Articulating Value With User Stories
User stories are used to articulate the value we want end users to get from a given feature. Writing a story is as simple as filling out a ticket for a sandwich at the deli; you specify what you want, the sandwich is made per your specifications, you inspect your order and then pay for it if it meets the requirements you outlined; it’s a work ticket for an independent, negotiable, valuable, estimable, small, testable deliverable.
The below template and example demonstrates how to write a user story.
Who Is The User
Be specific when defining the user. Is this person a registered user? Are they a gold member in your rewards program? Are they an employee? What kind of employee are they? If you have research or platform data that characterizes your users, you can use a persona. For more on personas, see usability.gov.
What Is The User Doing
Put yourself in the user’s shoes; you are doing something to get value. What do you want, need, are able, are required to do? A good rule of thumb is to write the story in the first person.

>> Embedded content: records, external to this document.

(** * transformo / sppd: a shallow embedding of the demo parser core

    The development follows the TypeScript sources under
    [src/handlers/sppd/sppd]: the bitstream buffer ([DemoBuffer.ts]), the
    schema resolver ([DataTable.ts]), the property codec and the entity
    store ([Entity.ts]) and the two stateful sub-protocol messages
    [SvcUpdateStringTable] and [SvcPacketEntities] ([NetSvcMessage.ts]).

    Conventions.
    - A JavaScript number holding an integer is a [Z]; the 32-bit operators
      ([<<], [>>], [>>>], [&], [|], [~]) are written out with their
      wrap-around in module [JS].  A number holding a fraction is a binary64
      [float].
    - A [Uint8Array] is a [list Z] of bytes; reading outside it gives
      [undefined] ([None]), writing outside it is dropped, and allocating
      one of negative length throws a [RangeError].
    - An integer kept in a number is exact up to 53 bits; a wider result
      is rounded as binary64 does ([JSNumber.nearest]).
    - Mutation is explicit state passing; a [throw] is the [Throw] outcome
      of the result type [res], a [console.warn] appends to a log. *)

From Stdlib Require Import ZArith Lia Bool Ascii String Floats.
From stdpp Require Import base list strings sorting gmap pretty.

Open Scope Z_scope.

(** ** JavaScript's 32-bit integer operators *)

Module JS.

Definition ToInt32 (x : Z) : Z := (x + 2 ^ 31) mod 2 ^ 32 - 2 ^ 31.
Definition ToUint32 (x : Z) : Z := x mod 2 ^ 32.

(** The shift count of [<<], [>>] and [>>>] is taken modulo 32. *)
Definition shcount (b : Z) : Z := ToUint32 b mod 32.

(** [a << b] *)
Definition shl (a b : Z) : Z := ToInt32 (Z.shiftl (ToInt32 a) (shcount b)).
(** [a >> b] *)
Definition sar (a b : Z) : Z := Z.shiftr (ToInt32 a) (shcount b).
(** [a >>> b] *)
Definition shr (a b : Z) : Z := Z.shiftr (ToUint32 a) (shcount b).
(** [a & b] *)
Definition and (a b : Z) : Z := Z.land (ToInt32 a) (ToInt32 b).
(** [a | b] *)
Definition or (a b : Z) : Z := Z.lor (ToInt32 a) (ToInt32 b).
(** [~a] *)
Definition not (a : Z) : Z := Z.lnot (ToInt32 a).
(** [a % b] on integers: the sign follows the dividend. *)
Definition rem (a b : Z) : Z := Z.rem a b.
(** [Math.floor(a / b)] for integers [a] and a positive integer [b]. *)
Definition floordiv (a b : Z) : Z := a / b.
(** [Math.ceil(a / b)] for integers [a] and a positive integer [b]. *)
Definition ceildiv (a b : Z) : Z := - ((- a) / b).
(** Truthiness of a number. *)
Definition truthy (a : Z) : bool := negb (a =? 0).

(** [arr[i]] on an array or typed array: [undefined] outside it. *)
Definition index {A} (l : list A) (i : Z) : option A :=
  if i <? 0 then None else l !! Z.to_nat i.

(** [arr[i] = v] on an array, for an index below its length: a negative
    index names a property of the object and leaves the elements alone. *)
Definition store {A} (l : list A) (i : Z) (v : A) : list A :=
  if i <? 0 then l else <[Z.to_nat i := v]> l.

(** [x || 0] where [x] is a number or [undefined]. *)
Definition orZero (o : option Z) : Z := default 0 o.

(** Arrays with holes: [arr[i]], [arr[i] = v] (which extends the array
    when [i] is at or beyond its length) and [delete arr[i]]. *)
Definition arrayGet {A} (l : list (option A)) (i : Z) : option A :=
  mjoin (index l i).

Definition arrayStore {A} (l : list (option A)) (i : Z) (v : A) : list (option A) :=
  if i <? 0 then l
  else if (Z.to_nat i <? length l)%nat then <[Z.to_nat i := Some v]> l
  else l ++ replicate (Z.to_nat i - length l) None ++ [Some v].

Definition arrayDelete {A} (l : list (option A)) (i : Z) : list (option A) :=
  if i <? 0 then l else <[Z.to_nat i := None]> l.

(** [u8[i] = v] on a [Uint8Array]: the value is reduced modulo 256 and a
    write outside the array is dropped. *)
Definition u8store (l : list Z) (i v : Z) : list Z :=
  if i <? 0 then l else <[Z.to_nat i := v mod 256]> l.

End JS.

(** ** JavaScript numbers that hold fractions

    A [float] is a binary64 number, as a JavaScript number is.  The
    functions below are the library calls the sources use on them,
    computed exactly through [Prim2SF]. *)

Module JSNumber.

(** The number an integer literal or an integer result denotes. *)
Definition ofZ (z : Z) : float := SF2Prim (binary_normalize 53 1024 z 0 false).

(** The integer a number holds once the integer result [z] of an addition
    or a subtraction is stored in it: [z] itself while it fits the 53 bits
    of a binary64 significand, otherwise the nearest integer that does, a tie
    going to the even significand.  (From [2 ^ 1024] on a binary64 is
    [Infinity]; no field of fewer than 1024 bits gets there.) *)
Definition nearest (z : Z) : Z :=
  let a := Z.abs z in
  if a <? 2 ^ 53 then z
  else
    let e := Z.log2 a - 52 in
    let q := a / 2 ^ e in
    let r := a mod 2 ^ e in
    let up := (2 ^ (e - 1) <? r) || ((2 ^ (e - 1) =? r) && Z.odd q) in
    Z.sgn z * ((if up then q + 1 else q) * 2 ^ e).

(** The integer part of a finite number, rounded toward zero; [0] for
    [NaN] and the infinities. *)
Definition truncZ (f : float) : Z :=
  match Prim2SF f with
  | S754_finite s m e =>
      let v := if 0 <=? e then Z.pos m * 2 ^ e else Z.pos m / 2 ^ (- e) in
      if s then - v else v
  | _ => 0
  end.

(** [ToInt32] of a number, as the operands of [&] and [<<] undergo it. *)
Definition toInt32 (f : float) : Z := JS.ToInt32 (truncZ f).

(** [Math.floor]. *)
Definition floorZ (f : float) : Z :=
  match Prim2SF f with
  | S754_finite s m e =>
      if 0 <=? e then (if s then - (Z.pos m * 2 ^ e) else Z.pos m * 2 ^ e)
      else (if s then (- Z.pos m) / 2 ^ (- e) else Z.pos m / 2 ^ (- e))
  | _ => 0
  end.

Definition floor (f : float) : float :=
  match Prim2SF f with
  | S754_finite _ _ _ => ofZ (floorZ f)
  | _ => f
  end.

(** [Math.round]: the nearest integer, a tie going up. *)
Definition roundZ (f : float) : Z :=
  match Prim2SF f with
  | S754_finite s m e =>
      let m := if s then - Z.pos m else Z.pos m in
      if 0 <=? e then m * 2 ^ e
      else (2 * m + 2 ^ (- e)) / 2 ^ (- e + 1)
  | _ => 0
  end.

Definition round (f : float) : float :=
  match Prim2SF f with
  | S754_finite _ _ _ => ofZ (roundZ f)
  | _ => f
  end.

(** [Math.max] of two numbers. *)
Definition max (a b : float) : float :=
  if PrimFloat.is_nan a then a
  else if PrimFloat.is_nan b then b
  else if PrimFloat.ltb a b then b
  else if PrimFloat.ltb b a then a
  else if PrimFloat.is_zero a && PrimFloat.is_zero b
  then (if PrimFloat.get_sign a then b else a)
  else a.

(** [x % 1]: what is left of [x] after its integer part. *)
Definition mod1 (f : float) : float :=
  match Prim2SF f with
  | S754_finite _ _ _ =>
      let r := (f - ofZ (truncZ f))%float in
      if PrimFloat.is_zero r then (if PrimFloat.get_sign f then (- 0)%float else 0%float)
      else r
  | S754_zero _ => f
  | _ => PrimFloat.nan
  end.

(** [DataView.getFloat32]: the number denoted by a binary32 bit pattern. *)
Definition float32OfBits (u : Z) : float :=
  let s := Z.testbit u 31 in
  let e := Z.land (Z.shiftr u 23) 255 in
  let m := Z.land u (2 ^ 23 - 1) in
  if e =? 255 then
    if m =? 0 then (if s then PrimFloat.neg_infinity else PrimFloat.infinity)
    else PrimFloat.nan
  else if e =? 0 then
    match m with
    | Zpos p => SF2Prim (S754_finite s p (-149))
    | _ => if s then PrimFloat.neg_zero else PrimFloat.zero
    end
  else SF2Prim (S754_finite s (Z.to_pos (2 ^ 23 + m)) (e - 150)).

(** [DataView.setFloat32] followed by [getUint32]: the binary32 bit
    pattern of the nearest binary32 number. *)
Definition float32Bits (f : float) : Z :=
  let sign (s : bool) := if s then 2 ^ 31 else 0 in
  let encode (x : spec_float) :=
    match x with
    | S754_zero s => sign s
    | S754_infinity s => sign s + 255 * 2 ^ 23
    | S754_nan => 255 * 2 ^ 23 + 2 ^ 22
    | S754_finite s m e =>
        if Z.pos m <? 2 ^ 23 then sign s + Z.pos m
        else sign s + (e + 150) * 2 ^ 23 + (Z.pos m - 2 ^ 23)
    end in
  match Prim2SF f with
  | S754_finite s m e => encode (binary_round 24 128 s m e)
  | x => encode x
  end.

Why Is This User Doing This
Goal is an optional line. It’s useful as a sanity check to question if what our user did can logically achieve their goal by doing it that way. If it takes too much time to articulate the goal, move on and write the next story; the beauty of stories in Agile is that every requirement and specification for the project does not have to be thought out before any work is done, only the highest priority stories are selected to be fleshed out for development; lower priority stories are there any time to discuss and they are only further defined if their level of priority increases relative to other stories entering the backlog.
There you have it, stories articulate the value intended, they are the cornerstone to writing quality software requirements or any ticket of work that extends value to an end user.
While Agile was designed to produce quality software on time and below budget. Many businesses use Agile tools like stories to improve other processes.